I am only at the beginning of this portrait photography journey. However I have been lurking in the background for many years now waiting….
What was I waiting for ?
I was waiting for my confidence to grow.
But it won’t grow without fertile soil and it won’t continue to grow without Light !
I push myself through the darkness of self doubt and sometimes on the other side I can see pure gold. Gold that fulfills me . Fills up my creative bucket and my desire for true connection.
You see an introvert by nature struggles to push herself out of her warm safe shell. But you will never find true fulfillment if you don’t make yourself look like an idiot first. Truth is, it is only you that thinks you will look stupid. Others stand back and wonder if she can do it , well why cant I?
We want to follow those who offer their passion to the world because it helps us feel connected to something. The human condition upon which we are blessed with.
So despite being an introvert I actually have a great love for people.
I find it hard to put into words the gratitude I have when I am allowed to take a persons photograph. Especially when it is them and only them staring into my lens allowing themselves to be vulnerable. If only for a few split seconds.
This is my gorgeous friend Toni. I had a few images in mind for her. She was happy to oblige. She came prepared with costume changes and make up. She was an absolute dream to photograph.
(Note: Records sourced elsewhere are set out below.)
(** What the cache guarantees of an answer. *)
Definition cached_answer (o : CacheOptions) (e : Eff) : Prop :=
  match e with
  | EvGetWD k (Ok wd) => visible o "WorkloadDependency" (nn_Namespace k) /\ wd_key wd = k
  | EvGetDeployment k (Ok d) => visible o "Deployment" (nn_Namespace k) /\ dp_Namespace d = nn_Namespace k
  | EvGetStatefulSet k (Ok s) => visible o "StatefulSet" (nn_Namespace k) /\ ss_Namespace s = nn_Namespace k
  | EvGetCronJob k (Ok c) => visible o "CronJob" (nn_Namespace k) /\ cj_Namespace c = nn_Namespace k
  | EvGetRollout k (Ok u) => uns_Namespace u = nn_Namespace k
  | EvGetSecret k (Ok _) => visible o "Secret" (nn_Namespace k)
  | _ => True
  end.

Lemma cached_calls o `{!CachedClient o} : calls_ok (W := W) (cached_answer o).
Proof.
  split; intros; simpl; try done.
  - destruct (kc_GetWD k w).1 eqn:E; [by apply (cc_WD k w)|done].
  - destruct (kc_GetDeployment k w).1 eqn:E; [by apply (cc_Deployment k w)|done].
  - destruct (kc_GetStatefulSet k w).1 eqn:E; [by apply (cc_StatefulSet k w)|done].
  - destruct (kc_GetCronJob k w).1 eqn:E; [by apply (cc_CronJob k w)|done].
  - destruct (kc_GetRollout k w).1 eqn:E; [by apply (cc_Rollout k w)|done].
  - destruct (kc_GetSecret k w).1 eqn:E; [by eapply (cc_Secret k w)|done].
Qed.

(** In single-namespace mode everything but Secrets is confined. *)
Lemma visible_single f kind ns : watchNamespace f <> "" -> kind <> "Secret" ->
  visible (cacheOpts f) kind ns -> ns = watchNamespace f.
Proof.
  intros Hw Hk. unfold visible, cacheOpts. simpl. rewrite lookup_singleton_ne by done.
  rewrite decide_False by done. set_solver.
Qed.

(** C27: single-namespace mode confines the operator.  With [--watch-namespace] a
    reconcile acts only for a WorkloadDependency of that namespace, and every
    workload it writes lies in that namespace, unless it is a Rollout: these are
    read past the cache, and no other check keeps klink from scaling one that a
    WorkloadDependency names in a foreign namespace. *)
Theorem single_namespace_mode f req `{!CachedClient (cacheOpts f)} : watchNamespace f <> "" ->
  (Reconcile req : MW W Ret) ⊨ fun _ tr =>
    (forall wd, head tr = Some (EvGetWD req (Ok wd)) -> wd_Namespace wd = watchNamespace f) /\
    (forall b n, patched tr b n ->
       GetNamespace b = watchNamespace f \/
       exists u wd, b = rolloutAccessor u /\ head tr = Some (EvGetWD req (Ok wd)) /\
         GetNamespace b = dependent_ns wd).
Proof.
  intros Hw. eapply tspec_mono; [apply tspec_conj; [apply reconcile_patches|
    apply (Reconcile_calls _ (cached_calls (cacheOpts f)))]|].
  intros ret tr [Hp Hc]. rewrite Forall_forall in Hc. split.
  - intros wd Hh. assert (EvGetWD req (Ok wd) ∈ tr) as Hin by (destruct tr as [|e tr]; [done|]; injection Hh as ->; left).
    destruct (Hc _ Hin) as [Hv <-]. by eapply (visible_single f "WorkloadDependency").
  - intros b n Hb. destruct (Hp b n Hb) as (wd & Hh & Hf & _). pose proof (Hc _ Hf) as Hv.
    destruct b as [d|s|c|u]; simpl in Hv |- *.
    1-3: left; destruct Hv as [Hv ->]; by apply (visible_single f _ _ Hw) in Hv.
    right. by exists u, wd.
Qed.

End Cached.
(** The suspension of a Deployment excuses a StatefulSet of the same name: the
    lookup of suspended dependents does not compare kinds. *)
Definition confused_world : World :=
  let wd1 := mkWD (mkMeta "db-needs-disk" "prod" "1" 1 None ∅ [FinalizerName])
    (mkSpec (mkRef "Deployment" "db" "") [] (mkOnDegraded ActionScaleToZero 0) ModeSoft None)
    status_suspended in
  mkWorld 0 {[ wd_key wd1 := wd1 ]} ∅
    {[ key "db" := mkStatefulSet "db" "prod" (Some 0) 0 ]} ∅ ∅ ∅.

Example co_suspension_ignores_kind :
  (run (depStatus (statefulSetAccessor (mkStatefulSet "db" "prod" (Some 0) 0))
     (mkHealthCondition 0 0 0) "prod") confused_world).1 = Ok depCoSuspended.
Proof. vm_compute. reflexivity. Qed.

(** When the status write after a scale-down is lost (an API error, or three
    conflicts), the replica count is lost with it: the next reconcile finds the
    dependent at zero, suspends without saving, and the recovery restores nothing. *)
Definition lost_status : WorkloadDependencyStatus :=
  mkStatus PhaseDegraded None (Some (900 * Second)) None None "" [].
Definition lost1 : World :=
  world_after (cluster (1000 * Second) (needs_db "Deployment" ModeSoft 0 ∅ None lost_status)
    (deployment "api" 0 0) (deployment "db" 1 0)).
Definition lost2 : World := world_after (db_set 1 (1100 * Second) lost1).
Definition lost3 : World := world_after (db_set 1 (1200 * Second) lost2).

Example lost_save_strands_dependent :
  deployments lost3 !! key "api" = Some (deployment "api" 0 0) /\
  exists wd', wds lost3 !! req0 = Some wd' /\ Phase (wd_Status wd') = PhaseHealthy /\
    SavedReplicas (wd_Status wd') = None.
Proof. split; [vm_compute; reflexivity|]. eexists. split; [|split]; vm_compute; reflexivity. Qed.

(** Each strict re-enforcement counts the workload as suspended once more. *)
Definition reenforce_world : World :=
  cluster (1000 * Second) (needs_db "Deployment" ModeStrict 0 ∅ None status_suspended)
    (deployment "api" 2 2) (deployment "db" 1 0).

Example strict_reenforcement_drifts_gauge :
  metric_value suspendedWorkloads ["prod"; "Deployment"] 1
    (out (Reconcile req0 (MkSys reenforce_world [])).2) = 2.
Proof. vm_compute. reflexivity. Qed.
The Images I had in mind became a reality and more….
I actually really love head shots . There is something so raw about them . I love capturing someone staring down the barrel of my camera. These words below could not explain my feelings better.
When You Photograph a Face
The Soul Behind it
I know most hate being in front of the camera. All I say is think of it as some time to rest and just be you. Do something for yourself that your future self will be grateful for.
Why do I love Photography ?
I get to create, I get to escape, I get to be me and only me. I get to connect with people and honour their space. It scares me because I have so much I need to learn but what is life if not for learning.
So Thank you Toni for allowing me to capture your soul.
I loved seeing you in your Tree Throne.